Look below for the line containing "- generalize (String.length"; from there through the line containing "End RunInvariant.", both lines included, please set down each line exactly and nothing else.

[Dataset entries]
- - -
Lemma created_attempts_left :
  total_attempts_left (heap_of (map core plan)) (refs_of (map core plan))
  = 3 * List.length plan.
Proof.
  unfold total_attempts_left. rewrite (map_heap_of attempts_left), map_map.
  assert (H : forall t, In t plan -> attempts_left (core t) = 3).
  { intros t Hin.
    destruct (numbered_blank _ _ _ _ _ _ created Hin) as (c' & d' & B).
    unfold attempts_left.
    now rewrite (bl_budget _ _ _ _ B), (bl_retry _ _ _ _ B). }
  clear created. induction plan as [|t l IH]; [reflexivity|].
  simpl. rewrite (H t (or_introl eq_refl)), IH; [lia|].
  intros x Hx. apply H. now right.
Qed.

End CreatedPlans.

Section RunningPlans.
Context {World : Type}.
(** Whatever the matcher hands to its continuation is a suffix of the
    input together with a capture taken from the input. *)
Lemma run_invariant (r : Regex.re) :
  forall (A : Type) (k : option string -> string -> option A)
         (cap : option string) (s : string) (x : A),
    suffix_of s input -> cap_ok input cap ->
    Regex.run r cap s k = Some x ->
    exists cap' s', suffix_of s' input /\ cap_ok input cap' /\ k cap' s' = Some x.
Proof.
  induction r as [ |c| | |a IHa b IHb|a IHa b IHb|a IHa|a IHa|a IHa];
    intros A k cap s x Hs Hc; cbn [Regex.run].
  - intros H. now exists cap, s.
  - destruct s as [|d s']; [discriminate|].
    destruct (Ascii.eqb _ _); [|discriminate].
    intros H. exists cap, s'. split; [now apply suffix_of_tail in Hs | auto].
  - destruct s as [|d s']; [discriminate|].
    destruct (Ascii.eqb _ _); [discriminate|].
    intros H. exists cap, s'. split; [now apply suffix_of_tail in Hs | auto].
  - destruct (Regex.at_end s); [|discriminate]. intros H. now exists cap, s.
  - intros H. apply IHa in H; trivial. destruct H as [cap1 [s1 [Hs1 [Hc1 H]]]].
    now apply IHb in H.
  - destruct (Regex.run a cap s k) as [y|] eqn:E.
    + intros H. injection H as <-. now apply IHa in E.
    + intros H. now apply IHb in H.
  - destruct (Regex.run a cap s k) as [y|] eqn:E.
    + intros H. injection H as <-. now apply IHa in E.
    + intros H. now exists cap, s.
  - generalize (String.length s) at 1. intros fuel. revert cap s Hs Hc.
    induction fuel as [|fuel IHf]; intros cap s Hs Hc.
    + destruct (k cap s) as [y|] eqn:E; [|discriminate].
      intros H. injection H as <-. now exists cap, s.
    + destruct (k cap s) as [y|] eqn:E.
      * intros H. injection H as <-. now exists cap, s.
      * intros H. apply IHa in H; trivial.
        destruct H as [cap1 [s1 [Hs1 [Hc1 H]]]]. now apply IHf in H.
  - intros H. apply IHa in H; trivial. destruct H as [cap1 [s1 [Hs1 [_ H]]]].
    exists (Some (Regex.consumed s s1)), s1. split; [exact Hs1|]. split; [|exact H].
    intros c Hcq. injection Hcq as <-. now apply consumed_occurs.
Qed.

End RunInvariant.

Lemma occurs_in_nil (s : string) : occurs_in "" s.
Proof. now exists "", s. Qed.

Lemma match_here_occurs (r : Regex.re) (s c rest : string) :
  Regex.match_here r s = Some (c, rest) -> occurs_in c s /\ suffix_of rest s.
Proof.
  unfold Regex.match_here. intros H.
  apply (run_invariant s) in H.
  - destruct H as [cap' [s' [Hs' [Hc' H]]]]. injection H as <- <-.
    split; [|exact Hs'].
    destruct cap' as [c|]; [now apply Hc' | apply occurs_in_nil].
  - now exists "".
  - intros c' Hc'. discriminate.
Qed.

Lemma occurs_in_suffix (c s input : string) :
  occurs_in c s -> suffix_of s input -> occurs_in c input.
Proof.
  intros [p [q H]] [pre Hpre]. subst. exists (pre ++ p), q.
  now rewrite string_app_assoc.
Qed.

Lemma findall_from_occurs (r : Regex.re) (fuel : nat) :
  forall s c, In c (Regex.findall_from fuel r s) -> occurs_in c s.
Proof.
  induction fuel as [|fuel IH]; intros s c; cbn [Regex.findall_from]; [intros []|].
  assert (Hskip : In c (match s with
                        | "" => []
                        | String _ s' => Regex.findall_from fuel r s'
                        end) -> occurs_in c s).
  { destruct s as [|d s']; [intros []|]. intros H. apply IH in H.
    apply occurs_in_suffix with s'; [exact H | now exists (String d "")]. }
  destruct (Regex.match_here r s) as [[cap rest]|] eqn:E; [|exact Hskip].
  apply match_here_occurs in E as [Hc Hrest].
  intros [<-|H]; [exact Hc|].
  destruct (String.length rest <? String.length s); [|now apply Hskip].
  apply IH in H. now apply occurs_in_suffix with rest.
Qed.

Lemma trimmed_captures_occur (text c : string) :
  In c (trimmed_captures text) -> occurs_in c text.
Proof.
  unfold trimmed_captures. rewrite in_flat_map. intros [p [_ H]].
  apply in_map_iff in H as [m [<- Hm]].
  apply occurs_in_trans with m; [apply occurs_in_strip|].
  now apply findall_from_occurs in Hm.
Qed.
- - -
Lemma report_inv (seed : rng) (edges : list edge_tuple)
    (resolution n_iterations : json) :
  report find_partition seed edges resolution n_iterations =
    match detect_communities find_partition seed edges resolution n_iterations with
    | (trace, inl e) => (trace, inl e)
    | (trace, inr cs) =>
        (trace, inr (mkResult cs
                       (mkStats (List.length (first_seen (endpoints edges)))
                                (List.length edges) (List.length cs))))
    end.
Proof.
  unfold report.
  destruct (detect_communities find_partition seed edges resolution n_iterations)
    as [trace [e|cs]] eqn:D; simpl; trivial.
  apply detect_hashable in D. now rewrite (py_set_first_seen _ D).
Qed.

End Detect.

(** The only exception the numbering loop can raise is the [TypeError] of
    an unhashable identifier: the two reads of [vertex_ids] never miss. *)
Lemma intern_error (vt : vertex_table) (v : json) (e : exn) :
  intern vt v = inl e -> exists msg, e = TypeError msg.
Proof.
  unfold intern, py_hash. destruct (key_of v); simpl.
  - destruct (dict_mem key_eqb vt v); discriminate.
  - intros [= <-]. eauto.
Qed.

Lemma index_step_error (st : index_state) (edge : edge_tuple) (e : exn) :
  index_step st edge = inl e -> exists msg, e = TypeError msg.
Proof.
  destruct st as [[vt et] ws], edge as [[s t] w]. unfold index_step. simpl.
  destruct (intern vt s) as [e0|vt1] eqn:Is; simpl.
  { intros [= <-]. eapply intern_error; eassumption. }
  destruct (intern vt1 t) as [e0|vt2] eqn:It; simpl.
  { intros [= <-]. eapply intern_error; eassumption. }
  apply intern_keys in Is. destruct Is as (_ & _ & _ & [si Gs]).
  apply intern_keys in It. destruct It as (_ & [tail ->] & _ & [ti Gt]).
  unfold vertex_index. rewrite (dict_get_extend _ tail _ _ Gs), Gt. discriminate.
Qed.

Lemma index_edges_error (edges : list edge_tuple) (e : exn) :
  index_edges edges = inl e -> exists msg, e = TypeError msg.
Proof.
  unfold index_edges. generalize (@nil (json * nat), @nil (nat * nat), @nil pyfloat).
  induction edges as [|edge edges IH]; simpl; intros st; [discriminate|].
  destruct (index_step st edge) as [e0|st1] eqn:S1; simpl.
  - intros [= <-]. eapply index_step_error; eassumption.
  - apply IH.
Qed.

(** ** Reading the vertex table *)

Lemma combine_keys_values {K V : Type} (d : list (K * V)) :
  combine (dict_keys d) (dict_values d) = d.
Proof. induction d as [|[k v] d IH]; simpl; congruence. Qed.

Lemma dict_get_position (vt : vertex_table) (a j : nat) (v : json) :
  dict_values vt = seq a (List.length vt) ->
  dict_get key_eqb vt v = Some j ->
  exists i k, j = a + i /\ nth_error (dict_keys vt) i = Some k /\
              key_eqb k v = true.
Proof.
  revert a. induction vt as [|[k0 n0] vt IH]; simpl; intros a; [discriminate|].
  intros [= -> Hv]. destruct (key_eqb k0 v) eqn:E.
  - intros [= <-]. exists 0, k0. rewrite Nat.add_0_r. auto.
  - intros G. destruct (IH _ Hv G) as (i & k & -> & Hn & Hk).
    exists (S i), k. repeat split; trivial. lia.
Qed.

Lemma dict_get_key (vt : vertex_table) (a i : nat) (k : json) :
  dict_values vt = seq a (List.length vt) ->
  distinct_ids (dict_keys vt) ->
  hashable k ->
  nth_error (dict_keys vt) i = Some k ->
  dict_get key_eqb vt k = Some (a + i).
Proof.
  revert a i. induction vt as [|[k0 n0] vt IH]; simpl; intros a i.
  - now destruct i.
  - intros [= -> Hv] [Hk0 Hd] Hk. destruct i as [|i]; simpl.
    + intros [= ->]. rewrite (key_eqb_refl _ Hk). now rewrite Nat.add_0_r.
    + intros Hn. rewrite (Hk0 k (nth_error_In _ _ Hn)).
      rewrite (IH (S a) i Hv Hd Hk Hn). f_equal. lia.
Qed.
- - -
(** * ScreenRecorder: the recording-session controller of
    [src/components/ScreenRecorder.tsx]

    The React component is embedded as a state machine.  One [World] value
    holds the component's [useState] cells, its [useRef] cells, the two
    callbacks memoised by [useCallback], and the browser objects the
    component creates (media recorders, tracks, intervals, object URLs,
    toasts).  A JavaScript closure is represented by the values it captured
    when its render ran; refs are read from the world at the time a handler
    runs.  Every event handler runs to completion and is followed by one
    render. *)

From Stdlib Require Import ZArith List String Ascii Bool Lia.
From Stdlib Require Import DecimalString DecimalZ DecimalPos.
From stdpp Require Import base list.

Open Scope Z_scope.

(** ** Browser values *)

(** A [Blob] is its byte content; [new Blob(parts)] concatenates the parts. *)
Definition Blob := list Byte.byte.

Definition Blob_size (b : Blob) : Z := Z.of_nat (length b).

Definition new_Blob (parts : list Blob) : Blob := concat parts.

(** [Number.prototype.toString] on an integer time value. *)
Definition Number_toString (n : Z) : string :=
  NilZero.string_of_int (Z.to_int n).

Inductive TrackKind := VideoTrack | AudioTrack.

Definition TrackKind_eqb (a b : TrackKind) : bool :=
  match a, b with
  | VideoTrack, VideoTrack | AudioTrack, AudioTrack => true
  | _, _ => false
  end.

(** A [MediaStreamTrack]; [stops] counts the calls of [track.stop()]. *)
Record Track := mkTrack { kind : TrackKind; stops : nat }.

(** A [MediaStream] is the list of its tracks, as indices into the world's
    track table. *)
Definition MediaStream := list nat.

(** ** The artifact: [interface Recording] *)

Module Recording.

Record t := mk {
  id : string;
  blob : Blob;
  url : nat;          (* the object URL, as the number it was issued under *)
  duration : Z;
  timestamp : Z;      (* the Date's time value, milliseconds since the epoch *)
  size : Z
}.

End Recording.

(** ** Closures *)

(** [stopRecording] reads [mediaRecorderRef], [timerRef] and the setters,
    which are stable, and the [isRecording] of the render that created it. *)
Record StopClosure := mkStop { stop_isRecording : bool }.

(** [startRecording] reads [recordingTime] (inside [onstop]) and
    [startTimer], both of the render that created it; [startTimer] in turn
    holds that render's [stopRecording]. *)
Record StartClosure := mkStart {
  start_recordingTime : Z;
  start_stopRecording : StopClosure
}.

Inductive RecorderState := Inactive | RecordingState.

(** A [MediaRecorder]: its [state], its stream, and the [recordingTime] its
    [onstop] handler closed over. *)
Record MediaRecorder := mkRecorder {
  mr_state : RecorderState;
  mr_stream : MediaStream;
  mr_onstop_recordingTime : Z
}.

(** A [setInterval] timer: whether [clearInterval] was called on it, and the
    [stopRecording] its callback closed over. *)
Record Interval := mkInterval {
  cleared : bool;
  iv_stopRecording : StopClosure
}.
- - -
TASK ANSWER
  - generalize (String.length s) at 1. intros fuel. revert cap s Hs Hc.
    induction fuel as [|fuel IHf]; intros cap s Hs Hc.
    + destruct (k cap s) as [y|] eqn:E; [|discriminate].
      intros H. injection H as <-. now exists cap, s.
    + destruct (k cap s) as [y|] eqn:E.
      * intros H. injection H as <-. now exists cap, s.
      * intros H. apply IHa in H; trivial.
        destruct H as [cap1 [s1 [Hs1 [Hc1 H]]]]. now apply IHf in H.
  - intros H. apply IHa in H; trivial. destruct H as [cap1 [s1 [Hs1 [_ H]]]].
    exists (Some (Regex.consumed s s1)), s1. split; [exact Hs1|]. split; [|exact H].
    intros c Hcq. injection Hcq as <-. now apply consumed_occurs.
Qed.

End RunInvariant.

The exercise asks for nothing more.